My young daughter asked me a question during a conversation.
”Why is Breonna Taylor on the news,” she asked. “She was so young like Mommy. At ten years old she understands that a Black woman, especially a young Black woman such as the beautiful Breonna Taylor, could easily have been her own mother.
I am a Black man, but most importantly I am a man, just a man, regardless of my ethnicity, my demographic background, or what my forefather’s birthplace just so happened to be. I have emotions. I feel pain. I love life itself. Most of all I want to live a full life. I do not wish to die prematurely by the will of any person solely based on the hue of my skin.
I was raised in South Central Los Angeles. I had no choice but to combat the same struggle a young Black adult is forced to apply growing up in East Atlanta, Detroit, New York, Chicago’s South Side or the projects in New Orleans, Baton Rouge and Shreveport, Louisiana.
We all have one or two things in common. Not only do we face daily battles, we also live inside Black flesh in a society with “Black on Black” crimes. The judiciary system is also rigid and especially to Black African descendents.

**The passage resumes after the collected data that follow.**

(** ** Lemmas on [user_vector] *)

Lemma user_vector_Ok (p : Prefs) :
  (exists u, user_vector p = Ok u) <->
  is_Some (p_avgtemp_c p) /\ is_Some (p_maxwind_kph p) /\ is_Some (p_avghumidity p).
Proof.
  unfold user_vector.
  destruct (p_avgtemp_c p), (p_maxwind_kph p), (p_avghumidity p); simpl;
    split; try (intros [u Hu]; discriminate); try (intros (Ha & Hb & Hc);
    try destruct Ha as [? Ha]; try destruct Hb as [? Hb]; try destruct Hc as [? Hc]; discriminate);
    eauto; intros; repeat split; eexists; reflexivity.
Qed.

Lemma user_vector_Err (p : Prefs) (err : engine_error) :
  user_vector p = Err err <->
  (p_avgtemp_c p = None /\ err = KeyError "avgtemp_c") \/
  (is_Some (p_avgtemp_c p) /\ p_maxwind_kph p = None /\ err = KeyError "maxwind_kph") \/
  (is_Some (p_avgtemp_c p) /\ is_Some (p_maxwind_kph p) /\ p_avghumidity p = None /\
   err = KeyError "avghumidity").
Proof.
  unfold user_vector.
  destruct (p_avgtemp_c p), (p_maxwind_kph p), (p_avghumidity p); simpl;
    split; intros H; try (injection H as <-); try discriminate;
    try (destruct H as [(? & ?)|[(? & ? & ?)|(? & ? & ? & ?)]]);
    try (destruct_and?; congruence);
    subst; eauto 10; try (exfalso; match goal with H : is_Some None |- _ => by destruct H end).
Qed.
Lemma narrow_nil (keep : Row -> bool) (data : list Row) : narrow keep data = [] -> data = [].
Proof.
  unfold narrow. destruct (0 <? length (List.filter keep data))%nat eqn:E; [|auto].
  intros Hn. rewrite Hn in E. discriminate.
Qed.

(** When some row passes, [narrow] is the plain filter. *)
Lemma narrow_match (keep : Row -> bool) (data : list Row) :
  (exists x, In x data /\ keep x = true) -> narrow keep data = List.filter keep data.
Proof.
  intros Hex. apply filter_nonempty_iff in Hex. unfold narrow.
  destruct (List.filter keep data) as [|y ys]; [congruence | reflexivity].
Qed.

(** When no row passes, [narrow] leaves the set unchanged. *)
Lemma narrow_nomatch (keep : Row -> bool) (data : list Row) :
  (forall x, In x data -> keep x = false) -> narrow keep data = data.
Proof. intros Hno. apply filter_nil_iff in Hno. unfold narrow. rewrite Hno. reflexivity. Qed.

Lemma narrow_respects (keep : Row -> bool) (data : list Row) :
  (exists x, In x data /\ keep x = true) -> forall x, In x (narrow keep data) -> keep x = true.
Proof. intros Hex x Hx. rewrite narrow_match in Hx by exact Hex. apply filter_In_iff in Hx. apply Hx. Qed.

#[export] Hint Resolve narrow_incl : engine.

(** ** Lemmas on the stages *)

Lemma month_filter_incl (pm : option Z) (data : list Row) : incl (month_filter pm data) data.
Proof. destruct pm; simpl; auto with engine. apply incl_refl. Qed.
(* ===== verification/Validate.v ===== *)
(** The chatbot's [_validate_preferences] ([src/chatbot.py]): the
    clamping and defaulting of the preference dictionary extracted from a
    message, and the contract it establishes for the engine: a validated
    dictionary has every key [find_best_cluster] reads. *)

From S2P Require Import Prelude Dataset Fixture Ranking Centroid Pipeline.
From stdpp Require Import base list strings.
From Stdlib Require Import QArith Qminmax Lqa Lia.
Import Store Ranking Centroid Pipeline.

Module Validate.

(** [max(lo, min(hi, x))] with Python's [min] and [max] on numbers. *)
Definition clamp (lo hi x : Q) : Q := Qmax lo (Qmin hi x).

Definition clamp_month (m : Z) : Z := Z.max 1 (Z.min 12 m).

Definition default_description : string := "du lịch chung".

(** [_validate_preferences]: each weather value is read with its default
    and clamped to its documented range; the month, when present, is
    clamped to 1..12; region and terrain are copied; the description
    defaults to "du lịch chung". *)
Definition validate_preferences (p : Prefs) : Prefs :=
  {| p_avgtemp_c := Some (clamp 15 35 (get_default 25 (p_avgtemp_c p)));
     p_maxwind_kph := Some (clamp 5 30 (get_default 15 (p_maxwind_kph p)));
     p_totalprecip_mm := Some (clamp 0 30 (get_default 10 (p_totalprecip_mm p)));
     p_avghumidity := Some (clamp 50 90 (get_default 70 (p_avghumidity p)));
     p_cloud_cover_mean := Some (clamp 0 100 (get_default 50 (p_cloud_cover_mean p)));
     p_month := option_map clamp_month (p_month p);
     p_region := p_region p;
     p_terrain := p_terrain p;
     p_preferences := Some (match p_preferences p with
                            | Some d => d
                            | None => default_description
                            end) |}.

(** The contract between the chatbot and the engine: every weather key
    is present, and each value lies in its documented range. *)
Definition in_range (lo hi : Q) (o : option Q) : Prop :=
  match o with Some v => (lo <= v <= hi)%Q | None => False end.

Definition valid_prefs (p : Prefs) : Prop :=
  in_range 15 35 (p_avgtemp_c p) /\ in_range 5 30 (p_maxwind_kph p) /\
  in_range 0 30 (p_totalprecip_mm p) /\ in_range 50 90 (p_avghumidity p) /\
  in_range 0 100 (p_cloud_cover_mean p) /\
  match p_month p with Some m => (1 <= m <= 12)%Z | None => True end.

(** ** Lemmas on [clamp] *)

Lemma clamp_bounds (lo hi x : Q) : (lo <= hi)%Q -> (lo <= clamp lo hi x <= hi)%Q.
Proof.
  intros H. unfold clamp.
  pose proof (Q.min_spec hi x). pose proof (Q.max_spec lo (Qmin hi x)).
  set (m := Qmin hi x) in *. set (M := Qmax lo m) in *. lra.
Qed.

Lemma clamp_id (lo hi x : Q) : (lo <= x <= hi)%Q -> (clamp lo hi x == x)%Q.
Proof.
  intros [H1 H2]. unfold clamp.
  pose proof (Q.min_spec hi x). pose proof (Q.max_spec lo (Qmin hi x)).
  set (m := Qmin hi x) in *. set (M := Qmax lo m) in *. lra.
Qed.


Lemma clamp_month_bounds (m : Z) : (1 <= clamp_month m <= 12)%Z.
Proof. unfold clamp_month. lia. Qed.

Lemma in_range_clamp (lo hi x : Q) : (lo <= hi)%Q -> in_range lo hi (Some (clamp lo hi x)).
Proof. apply clamp_bounds. Qed.

Lemma validate_user_vector (p : Prefs) : exists u, user_vector (validate_preferences p) = Ok u.
Proof. eexists. reflexivity. Qed.

(** A dictionary in the contract has every key [user_vector] reads. *)
Lemma valid_user_vector (p : Prefs) : valid_prefs p -> exists u, user_vector p = Ok u.
Proof.
  destruct p as [t w pr h cl mo rg tr d]; unfold valid_prefs; cbn.
  destruct t, w, h; cbn; try tauto. intros _. eexists. reflexivity.
Qed.

(** With a non-empty centroid set and every key [user_vector] reads,
    the only exception of [get_recommendations] is the one of the
    categorical filters. *)
Lemma user_vector_filter_error `{HciSort} (e : Engine) (p : Prefs) (k : Z) (u : feature -> Q)
    (err : engine_error) :
  user_vector p = Ok u -> centroids e <> [] ->
  get_recommendations e p k = Err err -> filter_stage p (df e) = Err err.
Proof.
  intros Hu Hne [E|(fs & _ & _ & Hb)]%get_recommendations_Err; [exact E|].
  apply (find_best_cluster_keys_Err e _ u err Hu) in Hb as [Hc _]. contradiction.
Qed.

Lemma user_vector_get_recommendations `{HciSort} (e : Engine) (p : Prefs) (k : Z) (u : feature -> Q)
    (fs : list Row) :
  user_vector p = Ok u -> centroids e <> [] -> filter_stage p (df e) = Ok fs ->
  exists recs, get_recommendations e p k = Ok recs.
Proof.
  intros Hu Hne Hfs. destruct (get_recommendations e p k) as [recs|err] eqn:E; [eauto|].
  apply (user_vector_filter_error e p k u err Hu Hne) in E. congruence.
Qed.

(** C13: [_validate_preferences] always produces a dictionary with the
    five weather values present and within their documented ranges
    (temperature 15-35, wind 5-30, precipitation 0-30, humidity 50-90,
    cloud cover 0-100) and a month, when given, in 1..12. *)
Theorem validate_preferences_valid (p : Prefs) : valid_prefs (validate_preferences p).
Proof.
  unfold valid_prefs, validate_preferences; simpl.
  repeat split; try (apply clamp_bounds; unfold Qle; simpl; lia).
  destruct (p_month p); simpl; [apply clamp_month_bounds | exact I].
Qed.


(** C12: the contract between the chatbot and the engine: on a validated
    dictionary, [find_best_cluster] never raises [KeyError], and when the
    table has a centroid row the only exception [get_recommendations]
    can raise is the one of comparing a region or terrain that the
    validation let through as a list. *)
Theorem validate_get_recommendations `{HciSort} (e : Engine) (p : Prefs) (k : Z) (err : engine_error) :
  centroids e <> [] ->
  get_recommendations e (validate_preferences p) k = Err err ->
  filter_stage (validate_preferences p) (df e) = Err err.
Proof.
  destruct (validate_user_vector p) as [u Hu].
  exact (user_vector_filter_error e _ k u err Hu).
Qed.

(** ** Witnesses *)

Definition empty_prefs : Prefs := mkPrefs None None None None None None None None None.

(** A region given as a list of one region. *)
Definition list_region_prefs : Prefs :=
  mkPrefs None None None None None None (Some (CatList [Some "North"%string])) None None.

Lemma validate_get_recommendations_witness :
  centroids Fixture.engine <> [] /\
  get_recommendations Fixture.engine (validate_preferences list_region_prefs) 1 =
    Err (ValueError "('Lengths must match to compare', (5,), (1,))") /\
  filter_stage (validate_preferences list_region_prefs) (df Fixture.engine) =
    Err (ValueError "('Lengths must match to compare', (5,), (1,))").
Proof.
  split; [discriminate|]. split; [vm_compute; reflexivity|].
  apply (validate_get_recommendations Fixture.engine list_region_prefs 1); [discriminate|].
  vm_compute. reflexivity.
Defined.

End Validate.
(* ===== verification/Extract.v ===== *)
(** The chatbot's preference extraction ([src/chatbot.py]):
    [_extract_fallback], the regular-expression extraction of each
    preference from the lower-cased message, [_get_default_preferences],
    [_get_default_preferences_with_fallback], and
    [extract_travel_preferences], which merges the language model's
    answer with the fallback extractions and validates the result.  The
    language model is an input, a function from the formatted
    [extraction_prompt] to its text ([None] when the call fails); the
    text is decoded by [Json.extract_json], and the
    [fallback_map] loop and [_validate_preferences] read the JSON values
    with Python's comparison and [int()], an exception giving the
    fallback dictionary. *)

From S2P Require Import Prelude Dataset Fixture Ranking Pipeline Validate Text Regex Json Prompt.
From Stdlib Require Import NArith QArith Qminmax Lqa Lia Ascii String List.
Import ListNotations Json Prompt Store Ranking Pipeline Validate Text Regex.

Module Extract.

Local Open Scope Q_scope.
Local Open Scope string_scope.

(** ** [_extract_fallback] *)

Inductive extract_type :=
  | EMonth | ETemperature | EWind | EHumidity | EPrecipitation | ECloudCover | ERegion | ETerrain.

(** What [_extract_fallback] returns: an [int], a [float] or a [str]. *)
Inductive fallback_value := FInt (z : Z) | FFloat (q : Q) | FStr (s : string).

(** [any(re.search(p, text) for p in patterns)]. *)
Definition any_search (ps : list string) (s : ustring) : bool :=
  existsb (fun p => re_search (rx p) s) ps.

(** The first entry of a table, in the table's order, one of whose
    patterns is found: the loops over [month_patterns], [regions] and
    [terrains], and the chains of keyword tests. *)
Fixpoint first_match {A} (tbl : list (list string * A)) (s : ustring) : option A :=
  match tbl with
  | [] => None
  | (ps, v) :: t => if any_search ps s then Some v else first_match t s
  end.

Definition digits_Z (ds : ustring) : Z :=
  fold_left (fun acc c => (acc * 10 + (Z.of_N c - 48))%Z) ds 0%Z.

(** [float(t)] on the text of [\d+(?:\.\d+)?], exactly. *)
Definition parse_float (t : ustring) : Q :=
  let int_part := inject_Z (digits_Z (take_while is_digit t)) in
  match drop_while is_digit t with
  | dot :: fp =>
      if N.eqb dot 46
      then int_part + inject_Z (digits_Z fp) / inject_Z (10 ^ Z.of_nat (List.length fp))
      else int_part
  | [] => int_part
  end.

(** The loop over the numeric patterns: the number the first matching
    pattern captures, when it lies in the range; otherwise the next
    pattern.  Group 1 takes part in every match of these patterns. *)
Fixpoint first_number (pats : list string) (lo hi : Q) (s : ustring) : option Q :=
  match pats with
  | [] => None
  | p :: ps =>
      match search (rx p) s with
      | Some mt =>
          match group 1 mt with
          | Some g =>
              let v := parse_float g in
              if Qle_bool lo v && Qle_bool v hi then Some v else first_number ps lo hi s
          | None => first_number ps lo hi s
          end
      | None => first_number ps lo hi s
      end
  end.

Definition extract_number (pats : list string) (lo hi : Q) (kws : list (list string * Q))
    (s : ustring) : option Q :=
  match first_number pats lo hi s with
  | Some v => Some v
  | None => first_match kws s
  end.

(** [month_patterns], in the dictionary's insertion order. *)
Definition month_patterns : list (list string * Z) :=
  [(["tháng\s*12\b"; "tháng\s*mười\s*hai\b"], 12%Z);
   (["tháng\s*11\b"; "tháng\s*mười\s*một\b"], 11%Z);
   (["tháng\s*10\b"; "tháng\s*mười\b(?!\s*(một|hai))"], 10%Z);
   (["tháng\s*1\b"; "tháng\s*một\b"], 1%Z); (["tháng\s*2\b"; "tháng\s*hai\b"], 2%Z);
   (["tháng\s*3\b"; "tháng\s*ba\b"], 3%Z); (["tháng\s*4\b"; "tháng\s*tư\b"], 4%Z);
   (["tháng\s*5\b"; "tháng\s*năm\b"], 5%Z); (["tháng\s*6\b"; "tháng\s*sáu\b"], 6%Z);
   (["tháng\s*7\b"; "tháng\s*bảy\b"], 7%Z); (["tháng\s*8\b"; "tháng\s*tám\b"], 8%Z);
   (["tháng\s*9\b"; "tháng\s*chín\b"], 9%Z)].

Definition extract_month (s : ustring) : option Z := first_match month_patterns s.

Definition temperature_patterns : list string :=
  ["(\d+(?:\.\d+)?)\s*(?:độ|°)\s*c?\b"; "nhiệt\s*độ\s*(\d+(?:\.\d+)?)"].

Definition temperature_keywords : list (list string * Q) :=
  [(["mát\s*mẻ|lạnh"], 20); (["nóng|ấm\s*áp"], 30); (["ôn\s*hòa|dễ\s*chịu"], 25)].

Definition extract_temperature (s : ustring) : option Q :=
  extract_number temperature_patterns 15 35 temperature_keywords s.

Definition wind_patterns : list string :=
  ["(\d+(?:\.\d+)?)\s*km/h\b"; "gió\s*(\d+(?:\.\d+)?)"].

Definition wind_keywords : list (list string * Q) :=
  [(["không\s*thích\s*gió|ít\s*gió"], 6); (["gió\s*nhẹ"], 8); (["gió\s*mạnh"], 25)].

Definition extract_wind (s : ustring) : option Q :=
  extract_number wind_patterns 5 30 wind_keywords s.

Definition humidity_patterns_1 : string := "(\d+(?:\.\d+)?)\s*%\b".

Definition humidity_patterns_2 : string := "độ\s*ẩm\s*(\d+(?:\.\d+)?)".

Definition humidity_patterns : list string := [humidity_patterns_1; humidity_patterns_2].

Definition humidity_keywords : list (list string * Q) :=
  [(["khô\s*ráo|khô"], 55); (["ẩm\s*ướt|ẩm"], 80); (["vừa\s*phải"], 70)].

Definition extract_humidity (s : ustring) : option Q :=
  extract_number humidity_patterns 50 90 humidity_keywords s.

(** Whether no [%] of the text is directly followed by a word character. *)
Fixpoint percent_word_free (s : ustring) : bool :=
  match s with
  | c :: ((d :: _) as s') => negb (N.eqb c 37 && is_word d) && percent_word_free s'
  | _ => true
  end.

Definition precipitation_patterns : list string :=
  ["(\d+(?:\.\d+)?)\s*mm\b"; "mưa\s*(\d+(?:\.\d+)?)"].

I have discussions very often with individuals of all ethnicities. Most if not all of Black people have so much love for our country, the U.S.A. We all agree that the country does not seem to return our devotion.
“To those who have said, ’Be patient and wait,’ we must say that we cannot be patient,” said the late civil rights activist John Lewis at the March on Washington in 1963. “We do not want our freedom gradually but we want to be free now.”
I believe George Floyd gave the ultimate sacrifice one can, dying at the hands of someone and being treated impertinently by the law. The video footage clearly shows no resistance from Floyd, who repeats, ”I can’t breathe” with a knee directed onto his throat.
I am not George Floyd, but I wish the wheels of justice would rotate in the same way for every single individual in every state and every country.
We need to love another and treat each other how we wish to be treated ourselves. All lives should matter. All lives are special. All lives are valuable enough to contribute to the world. Because all lives matter.